Una mañana que lo visité en el Teatro Nacional me leyó partes del guión mientras me mostraba los dibujos de caracterización de cada personaje, y el vehículo que él había imaginado los transportaría por las calles de Ciudad de Guatemala. De eso se trataba la película, de mirar su país, que tanto le dolía, a través de los ojos de esos ilustres visitantes.
Sus gruesos anteojos quizás ya no le servían de mucho para ver de cerca, aunque todavía se aventuraba a manejar en las calles de Ciudad de Guatemala, en el auto rojo que le regaló Pepo Toledo, el sobrino de Mario Monteforte.

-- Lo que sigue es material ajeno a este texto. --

(** *** What an accepted message does *)

(** The completion failed: the session keeps the user turn. *)
Lemma chat_fails data m api (s : gmap string sval) e :
  get_message data = Ok m → m ≠ "" → history_ok s →
  completion (api (posted m s)) = Raise e →
  chat str data api s =
    (Jsonify 500 "error" ("Unexpected error: " +:+ str e),
     <["chat_history" := VList (posted m s)]> (init_history s)).
Proof.
  intros Hm Hne Hs Hc. rewrite (chat_typed _ _ _ _ Hm Hne Hs). simpl.
  by rewrite Hc.
Qed.

(** The completion succeeded, on a session of the application. *)
Lemma chat_replies data m api (s : gmap string sval) am cm :
  get_message data = Ok m → m ≠ "" → session_inv s →
  completion (api (posted m s)) = Ok (am, cm) →
  chat str data api s =
    (Jsonify 200 "reply" cm,
     <["bot_response_count" := VInt (replies (seeded s) + 1)]>
       (<["chat_history" := VList (posted m s ++ [Turn assistant am])]>
          (init_history s))).
Proof.
  intros Hm Hne Hinv Hc.
  rewrite (chat_typed _ _ _ _ Hm Hne (session_inv_history_ok _ Hinv)).
  simpl. rewrite Hc. unfold count_reply.
  destruct (session_inv_seeded _ Hinv) as [_ Hn].
  rewrite !lookup_insert_ne by done. rewrite Hn.
  by rewrite insert_insert_eq.
Qed.

(** A reply comes from an accepted message and a completion. *)
Lemma chat_reply_inv data api (s : gmap string sval) r :
  (chat str data api s).1 = Jsonify 200 "reply" r →
  ∃ m am, get_message data = Ok m ∧ m ≠ "" ∧
    completion (api (posted m s)) = Ok (am, r) ∧
    (chat str data api s).2 !! "chat_history"
      = Some (VList (posted m s ++ [Turn assistant am])).
Proof.
  intros H.
  destruct (get_message data) as [m|e] eqn:Hm;
    [|by unfold chat in H; rewrite Hm in H].
  destruct (decide (m = "")) as [->|Hne];
    [by unfold chat in H; rewrite Hm in H|].
  exists m.
  assert (Hs : history_ok s).
  { intros n Eh. revert H. unfold chat. rewrite Hm.
    destruct (String.eqb_spec m "") as [|_]; [done|].
    unfold effective_message, append_turn, chat_history, init_history.
    repeat (rewrite Eh; simpl). by destruct (String.eqb _ _). }
  rewrite (chat_typed _ _ _ _ Hm Hne Hs) in H |- *. simpl in *.
  destruct (completion _) as [[am cm]|e]; [|done].
  exists am. unfold count_reply in *.
  destruct (_ !! "bot_response_count") as [[n|?]|]; try done.
  simpl in *. injection H as ->. repeat split; try done.
  rewrite lookup_insert_ne by done. by rewrite lookup_insert_eq.
Qed.

(** A completion of the expected format is answered with its cleaned
    content. *)
Lemma chat_replies_to_completion d raw api s status body assistant_message :
  reachable str s →
  d !! "message" = Some (JStr raw) → Py.strip raw ≠ "" →
  api (posted (Py.strip raw) s) = Response status (Some body) →
  ¬ (400 ≤ status < 600) →
  first_choice_content body = Some assistant_message →
  (chat str (JObj d) api s).1
  = Jsonify 200 "reply" (clean_response assistant_message).
Proof.
  intros Hinv%reachable_inv Hd Hne Hu Hst Hb.
  pose proof (completion_format _ _ _ Hst Hb) as Hc. rewrite <- Hu in Hc.
  by rewrite (chat_replies _ _ _ _ _ _ (get_message_lookup _ _ Hd) Hne Hinv Hc).
Qed.

Lemma posted_app m s am :
  posted m s ++ [Turn assistant am]
  = seeded s ++ [Turn user (continued m (seeded s)); Turn assistant am].
Proof. unfold posted. by rewrite <- app_assoc. Qed.

(** ** The claims about [chat] *)

(** C1: when the message is not empty after trimming and the call
    succeeds, the transcript the request worked on has gained the user
    turn with the effective message and then the assistant turn, in that
    order; the assistant turn holds the content of the first choice of
    the completion as it came, and the reply returned is that content
    cleaned. *)
Theorem chat_success_appends_user_then_assistant d raw api s r :
  d !! "message" = Some (JStr raw) → Py.strip raw ≠ "" →
  (chat str (JObj d) api s).1 = Jsonify 200 "reply" r →
  ∃ status body assistant_message,
    api (posted (Py.strip raw) s) = Response status (Some body) ∧
    first_choice_content body = Some assistant_message ∧
    r = clean_response assistant_message ∧
    (chat str (JObj d) api s).2 !! "chat_history"
      = Some (VList (seeded s ++
           [Turn user (continued (Py.strip raw) (seeded s));
            Turn assistant assistant_message])).
Proof.
  intros Hd Hne H.
  apply chat_reply_inv in H as (m & am & Hm & _ & Hc & Hh).
  rewrite (get_message_lookup _ _ Hd) in Hm. injection Hm as <-.
  apply completion_inv in Hc as (-> & status & body & Hu & _ & Hb).
  exists status, body, am. by rewrite <- posted_app.
Qed.

(** C2: in every session of the application that has a transcript, the
    transcript is the system turn with the persona text followed by user
    and assistant turns only, so it holds exactly one system turn and
    that turn comes first; and where there is no transcript the handler
    seeds it with that one turn and sets the reply counter to zero. *)
Theorem transcript_begins_with_one_system_turn s :
  reachable str s →
  (∀ v, s !! "chat_history" = Some v →
     ∃ rest, v = VList (system_turn :: rest) ∧
       Forall (λ t, role t = user ∨ role t = assistant) rest) ∧
  (s !! "chat_history" = None →
     init_history s !! "chat_history" = Some (VList [system_turn]) ∧
     init_history s !! "bot_response_count" = Some (VInt 0)).
Proof.
  intros [Hh _]%reachable_inv. split.
  - intros v E. rewrite E in Hh. destruct v as [n|h]; [done|].
    destruct Hh as [(t1 & rest & -> & Hf) _]. eauto.
  - intros E. unfold init_history. rewrite E.
    rewrite lookup_insert_ne by done. by rewrite !lookup_insert_eq.
Qed.

(** C3, as amended: when the message is accepted and the completion call
    fails (the request raises, the status is a 4xx or 5xx error status,
    or the body is not a completion), the handler answers 500 with the
    description of the exception, the transcript is the one the request
    worked on plus the user turn, and the reply counter is unchanged. *)
Theorem chat_upstream_failure_keeps_user_turn s d raw api :
  reachable str s →
  d !! "message" = Some (JStr raw) → Py.strip raw ≠ "" →
  upstream_failed (api (posted (Py.strip raw) s)) →
  ∃ e,
    (chat str (JObj d) api s).1
      = Jsonify 500 "error" ("Unexpected error: " +:+ str e) ∧
    (∀ e0, api (posted (Py.strip raw) s) = Raised e0 → e = e0) ∧
    (chat str (JObj d) api s).2 !! "chat_history"
      = Some (VList (seeded s ++
           [Turn user (continued (Py.strip raw) (seeded s))])) ∧
    reply_count (chat str (JObj d) api s).2 = reply_count s.
Proof.
  intros Hinv%reachable_inv Hd Hne Hf.
  apply completion_failed in Hf as [e He]. exists e.
  rewrite (chat_fails _ _ _ _ _ (get_message_lookup _ _ Hd) Hne
             (session_inv_history_ok _ Hinv) He). simpl.
  split; [done|]. split.
  { intros e0 E0. rewrite E0 in He. simpl in He. congruence. }
  rewrite lookup_insert_eq. split; [done|].
  unfold reply_count. rewrite lookup_insert_ne by done.
  destruct (session_inv_seeded _ Hinv) as [_ Hn]. rewrite Hn.
  destruct Hinv as [Hh _]. unfold seeded.
  destruct (s !! "chat_history") as [[n|h]|]; [done| |].
  - by destruct Hh as [_ ->].
  - by rewrite Hh.
Qed.

(** C4: a message that is empty or made of white space only is answered
    400 with "Please enter a message." and the session is left as it
    was, whatever it holds. *)
Theorem chat_blank_message_rejected d raw api s :
  d !! "message" = Some (JStr raw) → Py.all Py.isspace raw = true →
  chat str (JObj d) api s
  = (Jsonify 400 "error" "Please enter a message.", s).
Proof.
  intros Hd Hb. unfold chat. rewrite (get_message_lookup _ _ Hd).
  by rewrite strip_blank.
Qed.

(** C5: in a session of the application whose transcript has at least
    one turn, a message that trims to "continue" in any letter case is
    stored as "Continue from where you left off: " followed by the
    content of the last turn of the transcript. *)
Theorem chat_continue_rewrites_message s d raw api h :
  reachable str s →
  s !! "chat_history" = Some (VList h) → (1 ≤ length h)%nat →
  d !! "message" = Some (JStr raw) →
  Py.lower (Py.strip raw) = "continue" →
  ∃ t rest,
    last h = Some t ∧
    (chat str (JObj d) api s).2 !! "chat_history"
      = Some (VList (h ++
           Turn user ("Continue from where you left off: " +:+ content t)
           :: rest)) ∧
    (rest = [] ∨ ∃ assistant_message, rest = [Turn assistant assistant_message]).
Proof.
  intros Hinv%reachable_inv Eh _ Hd Hl.
  assert (Hne : Py.strip raw ≠ "") by (intros E; by rewrite E in Hl).
  pose proof (get_message_lookup _ _ Hd) as Hm.
  pose proof (session_inv_history_ok _ Hinv) as Hok.
  assert (Hs : seeded s = h) by (unfold seeded; by rewrite Eh).
  destruct Hinv as [Hh Ht]. rewrite Eh in Hh.
  destruct Hh as [(t1 & rest0 & -> & _) Hn].
  destruct (last (system_turn :: t1 :: rest0)) as [t|] eqn:El;
    [|by apply last_None in El].
  assert (Hc : continued (Py.strip raw) (system_turn :: t1 :: rest0)
               = "Continue from where you left off: " +:+ content t).
  { unfold continued. rewrite Hl, El. done. }
  exists t.
  destruct (completion (api (posted (Py.strip raw) s))) as [[am cm]|e] eqn:E.
  - exists [Turn assistant am].
    rewrite (chat_typed _ _ _ _ Hm Hne Hok). simpl. rewrite E.
    unfold count_reply. rewrite !lookup_insert_ne by done.
    unfold init_history at 1. rewrite Eh, Hn. simpl.
    rewrite lookup_insert_ne by done. rewrite lookup_insert_eq.
    rewrite posted_app, Hs, Hc. eauto.
  - exists []. rewrite (chat_fails _ _ _ _ _ Hm Hne Hok E). simpl.
    rewrite lookup_insert_eq. unfold posted. rewrite Hs, Hc. eauto.
Qed.

(** C6: the reset answers with its message and leaves the empty
    session, whatever the session was; the next accepted message then
    finds no transcript, so the transcript starts with the system turn,
    followed by the user turn with the trimmed message and, when the
    completion succeeds, by the assistant turn. *)
Theorem reset_then_chat_reseeds_transcript s d raw api :
  d !! "message" = Some (JStr raw) → Py.strip raw ≠ "" →
  reset_chat s = (Jsonify 200 "message" "Chat history has been reset.", ∅) ∧
  ∃ rest,
    (chat str (JObj d) api (reset_chat s).2).2 !! "chat_history"
      = Some (VList (system_turn :: Turn user (Py.strip raw) :: rest)) ∧
    (rest = [] ∨ ∃ assistant_message, rest = [Turn assistant assistant_message]).
Proof.
  intros Hd Hne. split; [done|]. simpl.
  pose proof (get_message_lookup _ _ Hd) as Hm.
  assert (Hok : history_ok ∅) by done.
  assert (Hp : posted (Py.strip raw) ∅ = [system_turn; Turn user (Py.strip raw)]).
  { unfold posted, continued, seeded. rewrite lookup_empty. simpl.
    by rewrite andb_false_r. }
  destruct (completion (api (posted (Py.strip raw) ∅))) as [[am cm]|e] eqn:E.
  - exists [Turn assistant am].
    rewrite (chat_replies _ _ _ _ _ _ Hm Hne (reachable_inv _ (reachable_new str)) E).
    simpl. rewrite lookup_insert_ne by done. rewrite lookup_insert_eq.
    rewrite Hp. eauto.
  - exists []. rewrite (chat_fails _ _ _ _ _ Hm Hne Hok E). simpl.
    rewrite lookup_insert_eq, Hp. eauto.
Qed.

Entre 1971 y 1978, durante los años que duró la construcción del Teatro Nacional, Efraín tenía un escarabajo Volkswagen de esos que ya no se fabrican, que al final quedó estacionado frente al teatro mientras el tiempo daba cuenta con él y el metal adquiría color de esqueleto. Cuando en 2008 se concretaba el proyecto del parque escultórico que lleva su nombre, en Santo Domingo el Cerro, cerca de la salida de Antigua, Efraín tuvo la ingeniosa idea de convertir a su viejo automóvil en una escultura. Le sentó encima una risueña y colorida guatemalita, el personaje que aparece en muchas de sus obras, y lo plantó en el parque como un caballo chúcaro que levanta las patas delanteras. Disfruté muchas veces del fino humor de Efraín, que solía por ejemplo contar La Caperucita Roja al revés, es decir, invirtiendo las sílabas de cada palabra, de modo que la historia era la de “Tacirupeca” y así sucesivamente. Se sabía el cuento entero al revés, y lo decía imitando las voces de la “tacirupeca” y del “bolo”, lo cual además de ingenio era una prueba adicional del privilegio de la memoria que lo caracterizaba. Era vegetariano y tempranero, por lo que declinaba cortésmente las invitaciones a cenar, pero varias veces tuvimos la suerte de que nos visitara en la casa. Tener a Efraín Recinos y a Mario Monteforte juntos, era un regalo, por el ingenio de ambos y por la riqueza del diálogo que sostenían.
En una de sus visitas, en junio del 2003 dejó su huella en un cuaderno: hizo un dibujo en el que aparezco con una cámara de cine. En otra oportunidad, en enero del 2004, estuvo en casa con otros artistas e intelectuales guatemaltecos cuando recibimos a Carlos D. Mesa, quien acababa de asumir la presidencia de Bolivia, y llegaba a Guatemala para asistir a la toma de posesión de Oscar Berger.
Como todos los que lo conocieron, recordaré a Efraín con sus zapatos manchados de pintura, sus manos finas temblorosas y los chalecos que lucía. Alguna vez le pregunté cuantos chalecos tenía, y no supo decirme, eran tantos que no llevaba la cuenta. Recordaré sus "guatemalitas" de rostro amable y aquellas mujeres piernudas y sensuales que le gustaba pintar. Recordaré a Efraín en la colina sobre la que se asienta el Centro Cultural Miguel Ángel Asturias, su obra magna, los paseos que hacíamos entre los árboles de jacaranda, florecidos de intenso violeta, y el edificio en construcción de lo que iba a ser otro de sus sueños, el Museo de la Marimba.